Вслед за ним заглянул во двор и человек, названный Петуховым Грибовым, эдак вольготненько и с чувством исполняемого долга протиснулся в калитку, воспользовавшись растерянностью хозяина, который окончательно решил, что именно человек в кожанке его шарахнул по голове, надеясь убить. И только здоровье — спасло.
Кобыло ухватил за шиворот хлипенького Петухова, чувствуя всю его тщедушность, жиденькую его плоть, а другой преградил путь Грибову, а когда тот попятился, стараясь увильнуть от руки Ивана, тот крепко ухватил его за пояс, стянул незваных гостей вместе, ухватывая половчее, приподнял и швырнул поверх ворот с такой силой, что активисты в первые минуты не могли подняться с земли.
— Переступите ворота, убью! — заорал ярившийся Кобыло. — Скоты!!! Бандюги!! Вымогатели! Прохвосты! Дерьмо-с!..
На его голос прибежала Дарья с младенцем на руках, и пришедшие за быками поняли, что теперь Кобыло не уступит. Чудовищно матерясь и этим как бы подбадривая друг друга, они с угрозами скорой и неминуемо жестокой расправы ушли.
— Нет, не он меня ударил, хлюпик, — заключил Кобыло с грустью. — Дерьмецо вонючее-с!

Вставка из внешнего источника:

(* ===== verification/ProposalText.v ===== *)
(** How the legacy governance proposals are shown to voters
    (x/wasm/types/proposal_legacy.go): title, description, route, the text of
    String and the fields that MarshalYAML puts out. fmt and strconv.Quote
    are written out; the texts of coins and of protobuf messages belong to
    the SDK and are parameters. *)
From Stdlib Require Import Ascii.
From S2P Require Import Prelude Errors GoStrings Json Types Proto Keys VMTypes Policy GasRegister Chain Logic Engine Store Events Keeper Msgs MsgServer Genesis Proposals JsonPrint.
Import GoStrings Json.Json Proposals.Proposals.
Open Scope wasm_scope.

Class ProposalTexts := {
  Coins_String : Coins -> string;
  (** the text format of protobuf *)
  AccessConfig_String : option AccessConfig -> string;
}.

Module ProposalText.
Section ProposalText.
Context `{UnicodeTables, ProposalTexts}.

(** *** fmt *)

Fixpoint concat_strings (l : list string) : string :=
  match l with [] => "" | s :: l' => String.append s (concat_strings l') end.
Definition newline : string := String "010"%char EmptyString.
Definition double_quote : byte := Byte.x22.
Definition backslash : byte := Byte.x5c.
(** Digits of a number in base 16, at least [width] of them. *)
Fixpoint hex_digits (width : nat) (n : N) : bytes :=
  match width with
  | O => []
  | S width' => hex_digits width' (n / 16) ++ [hex_digit (n mod 16)]
  end.
(** strconv.appendEscapedRune with the quote character. *)
Definition escaped_rune (r : N) (enc : bytes) : bytes :=
  if (r =? 0x22)%N || (r =? 0x5c)%N then backslash :: enc
  else if IsPrint r then enc
  else if (r =? 7)%N then [backslash; Byte.x61] (* \a *)
  else if (r =? 8)%N then [backslash; Byte.x62] (* \b *)
  else if (r =? 12)%N then [backslash; Byte.x66] (* \f *)
  else if (r =? 10)%N then [backslash; Byte.x6e] (* \n *)
  else if (r =? 13)%N then [backslash; Byte.x72] (* \r *)
  else if (r =? 9)%N then [backslash; Byte.x74] (* \t *)
  else if (r =? 11)%N then [backslash; Byte.x76] (* \v *)
  else if (r <? 0x20)%N || (r =? 0x7f)%N then backslash :: Byte.x78 :: hex_digits 2 r (* \x *)
  else if (r <? 0x10000)%N then backslash :: Byte.x75 :: hex_digits 4 r (* \u *)
  else backslash :: Byte.x55 :: hex_digits 8 r. (* \U *)
(** A byte that is not UTF-8 is written by its value. *)
Definition quoted_rune (rb : N * bytes) : bytes :=
  match rb with
  | (r, [b]) => if (r =? RuneError)%N then backslash :: Byte.x78 :: hex_digits 2 (Byte.to_N b) else escaped_rune r [b]
  | (r, enc) => escaped_rune r enc
  end.
(** %q, %X, %d, %t, %v of numbers *)
Definition Quote (bs : bytes) : string :=
  string_of_bytes (double_quote :: concat (quoted_rune <$> runes bs) ++ [double_quote]).
Definition upper_hex (bs : bytes) : string := ToUpper (hex_encode bs).
Definition bool_text (b : bool) : string := if b then "true" else "false".
Fixpoint spaced (l : list string) : string :=
  match l with
  | [] => ""
  | [s] => s
  | s :: l' => String.append s (String.append " " (spaced l'))
  end.
Definition list_text (l : list string) : string := concat_strings ["["; spaced l; "]"]%string.
(** A heading and lines of label and value. *)
Definition lines (heading : string) (l : list (string * string)) : string :=
  concat_strings (heading :: newline :: concat ((fun lv : string * string =>
    ["  "%string; lv.1; lv.2; newline]) <$> l)).

(** *** String *)

Definition hash_text (h : option bytes) : string := upper_hex (default [] h).
Definition StoreCodeProposal_String (p : StoreCodeProposal) : string :=
  lines "Store Code Proposal:" [
    ("Title:       ", SCP_Title p); ("Description: ", SCP_Description p); ("Run as:      ", SCP_RunAs p);
    ("WasmCode:    ", upper_hex (SCP_WASMByteCode p)); ("Source:      ", SCP_Source p);
    ("Builder:     ", SCP_Builder p); ("Code Hash:   ", hash_text (SCP_CodeHash p))]%string.
Definition InstantiateContractProposal_String (p : InstantiateContractProposal) : string :=
  lines "Instantiate Code Proposal:" [
    ("Title:       ", ICP_Title p); ("Description: ", ICP_Description p); ("Run as:      ", ICP_RunAs p);
    ("Admin:       ", ICP_Admin p); ("Code id:     ", pretty (ICP_CodeID p)); ("Label:       ", ICP_Label p);
    ("Msg:         ", Quote (ICP_Msg p)); ("Funds:       ", Coins_String (ICP_Funds p))]%string.
Definition InstantiateContract2Proposal_String (p : InstantiateContract2Proposal) : string :=
  lines "Instantiate Code Proposal:" [
    ("Title:       ", IC2P_Title p); ("Description: ", IC2P_Description p); ("Run as:      ", IC2P_RunAs p);
    ("Admin:       ", IC2P_Admin p); ("Code id:     ", pretty (IC2P_CodeID p)); ("Label:       ", IC2P_Label p);
    ("Msg:         ", Quote (IC2P_Msg p)); ("Funds:       ", Coins_String (IC2P_Funds p));
    ("Salt:        ", upper_hex (IC2P_Salt p))]%string.
Definition StoreAndInstantiateContractProposal_String (p : StoreAndInstantiateContractProposal) : string :=
  lines "Store And Instantiate Coontract Proposal:" [
    ("Title:       ", SIP_Title p); ("Description: ", SIP_Description p); ("Run as:      ", SIP_RunAs p);
    ("WasmCode:    ", upper_hex (SIP_WASMByteCode p)); ("Source:      ", SIP_Source p);
    ("Builder:     ", SIP_Builder p); ("Code Hash:   ", hash_text (SIP_CodeHash p));
    ("Instantiate permission: ", AccessConfig_String (SIP_InstantiatePermission p));
    ("Unpin code:  ", String.append (bool_text (SIP_UnpinCode p)) "  "); ("Admin:       ", SIP_Admin p);
    ("Label:       ", SIP_Label p); ("Msg:         ", Quote (SIP_Msg p));
    ("Funds:       ", Coins_String (SIP_Funds p))]%string.
Definition MigrateContractProposal_String (p : MigrateContractProposal) : string :=
  lines "Migrate Contract Proposal:" [
    ("Title:       ", MCP_Title p); ("Description: ", MCP_Description p); ("Contract:    ", MCP_Contract p);
    ("Code id:     ", pretty (MCP_CodeID p)); ("Msg:         ", Quote (MCP_Msg p))]%string.
Definition SudoContractProposal_String (p : SudoContractProposal) : string :=
  lines "Migrate Contract Proposal:" [
    ("Title:       ", SuP_Title p); ("Description: ", SuP_Description p); ("Contract:    ", SuP_Contract p);
    ("Msg:         ", Quote (SuP_Msg p))]%string.
Definition ExecuteContractProposal_String (p : ExecuteContractProposal) : string :=
  lines "Migrate Contract Proposal:" [
    ("Title:       ", ECP_Title p); ("Description: ", ECP_Description p); ("Contract:    ", ECP_Contract p);
    ("Run as:      ", ECP_RunAs p); ("Msg:         ", Quote (ECP_Msg p));
    ("Funds:       ", Coins_String (ECP_Funds p))]%string.
Definition UpdateAdminProposal_String (p : UpdateAdminProposal) : string :=
  lines "Update Contract Admin Proposal:" [
    ("Title:       ", UAP_Title p); ("Description: ", UAP_Description p); ("Contract:    ", UAP_Contract p);
    ("New Admin:   ", UAP_NewAdmin p)]%string.
Definition ClearAdminProposal_String (p : ClearAdminProposal) : string :=
  lines "Clear Contract Admin Proposal:" [
    ("Title:       ", CAP_Title p); ("Description: ", CAP_Description p); ("Contract:    ", CAP_Contract p)]%string.
Definition PinCodesProposal_String (p : PinCodesProposal) : string :=
  lines "Pin Wasm Codes Proposal:" [
    ("Title:       ", PCP_Title p); ("Description: ", PCP_Description p);
    ("Codes:       ", list_text (pretty <$> PCP_CodeIDs p))]%string.
Definition UnpinCodesProposal_String (p : UnpinCodesProposal) : string :=
  lines "Unpin Wasm Codes Proposal:" [
    ("Title:       ", UCP_Title p); ("Description: ", UCP_Description p);
    ("Codes:       ", list_text (pretty <$> UCP_CodeIDs p))]%string.
(** The permission is a value, which fmt prints field by field. *)
Definition AccessConfigUpdate_String (c : AccessConfigUpdate) : string :=
  let permission := ACU_InstantiatePermission c in
  lines "AccessConfigUpdate:" [
    ("CodeID:       ", pretty (ACU_CodeID c));
    ("AccessConfig: ", concat_strings ["{"; AccessType_String (Permission permission); " ";
                         list_text (Addresses permission); "}"])]%string.
Definition UpdateInstantiateConfigProposal_String (p : UpdateInstantiateConfigProposal) : string :=
  lines "Update Instantiate Config Proposal:" [
    ("Title:       ", UIP_Title p); ("Description: ", UIP_Description p);
    ("AccessConfigUpdates: ", list_text (AccessConfigUpdate_String <$> UIP_AccessConfigUpdates p))]%string.

(** *** Content *)

Definition ProposalRoute (c : Content) : string := "wasm".
Definition GetTitle (c : Content) : string :=
  match c with
  | CStoreCode p => SCP_Title p
  | CInstantiateContract p => ICP_Title p
  | CInstantiateContract2 p => IC2P_Title p
  | CMigrateContract p => MCP_Title p
  | CSudoContract p => SuP_Title p
  | CExecuteContract p => ECP_Title p
  | CUpdateAdmin p => UAP_Title p
  | CClearAdmin p => CAP_Title p
  | CPinCodes p => PCP_Title p
  | CUnpinCodes p => UCP_Title p
  | CUpdateInstantiateConfig p => UIP_Title p
  | CStoreAndInstantiateContract p => SIP_Title p
  | COther _ => ""
  end.
Definition GetDescription (c : Content) : string :=
  match c with
  | CStoreCode p => SCP_Description p
  | CInstantiateContract p => ICP_Description p
  | CInstantiateContract2 p => IC2P_Description p
  | CMigrateContract p => MCP_Description p
  | CSudoContract p => SuP_Description p
  | CExecuteContract p => ECP_Description p
  | CUpdateAdmin p => UAP_Description p
  | CClearAdmin p => CAP_Description p
  | CPinCodes p => PCP_Description p
  | CUnpinCodes p => UCP_Description p
  | CUpdateInstantiateConfig p => UIP_Description p
  | CStoreAndInstantiateContract p => SIP_Description p
  | COther _ => ""
  end.

(** *** MarshalYAML: the fields in their order *)

Inductive yaml :=
| YString (s : string) | YUint (n : N) | YBool (b : bool) | YAccess (c : option AccessConfig) | YCoins (c : Coins).
Definition YAML : Type := list (string * yaml).
Definition base64_text (bs : bytes) : yaml := YString (string_of_bytes (base64 bs)).
Definition StoreCodeProposal_MarshalYAML (p : StoreCodeProposal) : YAML := [
  ("title", YString (SCP_Title p)); ("description", YString (SCP_Description p)); ("run_as", YString (SCP_RunAs p));
  ("wasm_byte_code", base64_text (SCP_WASMByteCode p));
  ("instantiate_permission", YAccess (SCP_InstantiatePermission p)); ("source", YString (SCP_Source p));
  ("builder", YString (SCP_Builder p)); ("code_hash", YString (hex_encode (default [] (SCP_CodeHash p))))]%string.
Definition InstantiateContractProposal_MarshalYAML (p : InstantiateContractProposal) : YAML := [
  ("title", YString (ICP_Title p)); ("description", YString (ICP_Description p)); ("run_as", YString (ICP_RunAs p));
  ("admin", YString (ICP_Admin p)); ("code_id", YUint (ICP_CodeID p)); ("label", YString (ICP_Label p));
  ("msg", YString (string_of_bytes (ICP_Msg p))); ("funds", YCoins (ICP_Funds p))]%string.
Definition InstantiateContract2Proposal_MarshalYAML (p : InstantiateContract2Proposal) : YAML := [
  ("title", YString (IC2P_Title p)); ("description", YString (IC2P_Description p)); ("run_as", YString (IC2P_RunAs p));
  ("admin", YString (IC2P_Admin p)); ("code_id", YUint (IC2P_CodeID p)); ("label", YString (IC2P_Label p));
  ("msg", YString (string_of_bytes (IC2P_Msg p))); ("funds", YCoins (IC2P_Funds p));
  ("salt", base64_text (IC2P_Salt p))]%string.
Definition StoreAndInstantiateContractProposal_MarshalYAML (p : StoreAndInstantiateContractProposal) : YAML := [
  ("title", YString (SIP_Title p)); ("description", YString (SIP_Description p)); ("run_as", YString (SIP_RunAs p));
  ("wasm_byte_code", base64_text (SIP_WASMByteCode p)); ("source", YString (SIP_Source p));
  ("builder", YString (SIP_Builder p)); ("code_hash", YString (hex_encode (default [] (SIP_CodeHash p))));
  ("instantiate_permission", YAccess (SIP_InstantiatePermission p)); ("unpin_code", YBool (SIP_UnpinCode p));
  ("admin", YString (SIP_Admin p)); ("label", YString (SIP_Label p));
  ("msg", YString (string_of_bytes (SIP_Msg p))); ("funds", YCoins (SIP_Funds p))]%string.
Definition MigrateContractProposal_MarshalYAML (p : MigrateContractProposal) : YAML := [
  ("title", YString (MCP_Title p)); ("description", YString (MCP_Description p));
  ("contract", YString (MCP_Contract p)); ("code_id", YUint (MCP_CodeID p));
  ("msg", YString (string_of_bytes (MCP_Msg p)))]%string.
Definition SudoContractProposal_MarshalYAML (p : SudoContractProposal) : YAML := [
  ("title", YString (SuP_Title p)); ("description", YString (SuP_Description p));
  ("contract", YString (SuP_Contract p)); ("msg", YString (string_of_bytes (SuP_Msg p)))]%string.
Definition ExecuteContractProposal_MarshalYAML (p : ExecuteContractProposal) : YAML := [
  ("title", YString (ECP_Title p)); ("description", YString (ECP_Description p));
  ("contract", YString (ECP_Contract p)); ("msg", YString (string_of_bytes (ECP_Msg p)));
  ("run_as", YString (ECP_RunAs p)); ("funds", YCoins (ECP_Funds p))]%string.

(** ** What voters see *)

(** The YAML of a proposal determines it, but for the code hash that is empty
    or missing, and but for two flags that it leaves out: whether the stored
    code stays unpinned, and whether the message is part of the address. *)
Definition same_hash (h h' : option bytes) : Prop := default [] h = default [] h'.
Lemma text_inj b b' : string_of_bytes b = string_of_bytes b' -> b = b'.
Proof. intros E. apply (f_equal bytes_of_string) in E. by rewrite !bytes_of_string_of_bytes in E. Qed.
Ltac shown E :=
  injection E; intros; clear E;
  repeat match goal with
  | H : string_of_bytes _ = string_of_bytes _ |- _ => apply text_inj in H
  | H : base64 _ = base64 _ |- _ => apply JsonPrint.base64_inj in H
  | H : hex_encode _ = hex_encode _ |- _ => apply hex_encode_inj in H
  end; subst.
Theorem yaml_determines :
  (forall p p', StoreCodeProposal_MarshalYAML p = StoreCodeProposal_MarshalYAML p' <->
     mkStoreCodeProposal (SCP_Title p) (SCP_Description p) (SCP_RunAs p) (SCP_WASMByteCode p)
       (SCP_InstantiatePermission p) (SCP_UnpinCode p') (SCP_Source p) (SCP_Builder p) (SCP_CodeHash p') = p'
     /\ same_hash (SCP_CodeHash p) (SCP_CodeHash p'))
  /\ (forall p p', InstantiateContract2Proposal_MarshalYAML p = InstantiateContract2Proposal_MarshalYAML p' <->
     mkInstantiateContract2Proposal (IC2P_Title p) (IC2P_Description p) (IC2P_RunAs p) (IC2P_Admin p)
       (IC2P_CodeID p) (IC2P_Label p) (IC2P_Msg p) (IC2P_Funds p) (IC2P_Salt p) (IC2P_FixMsg p') = p')
  /\ (forall p p', InstantiateContractProposal_MarshalYAML p = InstantiateContractProposal_MarshalYAML p' <-> p = p')
  /\ (forall p p', MigrateContractProposal_MarshalYAML p = MigrateContractProposal_MarshalYAML p' <-> p = p')
  /\ (forall p p', SudoContractProposal_MarshalYAML p = SudoContractProposal_MarshalYAML p' <-> p = p')
  /\ (forall p p', ExecuteContractProposal_MarshalYAML p = ExecuteContractProposal_MarshalYAML p' <-> p = p').
Proof.
  split_and!; intros [] []; split; cbn; intros E.
  all: try (shown E; by split).
  - destruct E as [E Eh]. injection E; intros; subst. unfold same_hash in Eh. cbn in Eh.
    unfold StoreCodeProposal_MarshalYAML. cbn [SCP_Title SCP_Description SCP_RunAs SCP_WASMByteCode
      SCP_InstantiatePermission SCP_UnpinCode SCP_Source SCP_Builder SCP_CodeHash]. by rewrite Eh.
  all: injection E; intros; by subst.
Qed.
(** Proposals to call a contract, with or without its consent, carry the
    heading of a migration. *)
Theorem sudo_shown_as_migrate p q :
  exists rest rest', SudoContractProposal_String p = String.append "Migrate Contract Proposal:" rest
    /\ ExecuteContractProposal_String q = String.append "Migrate Contract Proposal:" rest'.
Proof. by do 2 eexists. Qed.

End ProposalText.
End ProposalText.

Сколько бы Дарья его ни успокаивала, он знал, что прав, и нисколечко не сомневался в правильности своего поступка. Можно было прохвостов просто проводить, но они не оценили бы его вежливости и пришли бы ещё раз. Он до вечера не мог больше ничего делать, куда девались обычные для него добродушие, спокойствие? Его оскорбили самым похабнейшим способом, преступили то, что являлось святым всегда и везде, для всех его дедов и пращуров. Они хотели открыто ограбить его! Он не мог усидеть на месте, принимался кормить лошадей, поить и — не мог успокоиться. Разве для этого он стремился в Сибирь после Брусиловского прорыва? Разве приехал сюда, чтобы пьянчужки учили его жить? Он глядел на небо, на яркое солнце, ощущал весенний дух, который являл всегда трудное, но радостное время глубокой, настоящей жизни, когда ясно, что солнце и земля, воздух и вода, в том числе и твои руки — это не случайные вещи или явления в мире, это и есть жизнь, которая невозможна без хлеба. А значит, хлеб всему голова. Жизнь и хлеб — одно, хлеб без жизни возможен, но жизнь — нет.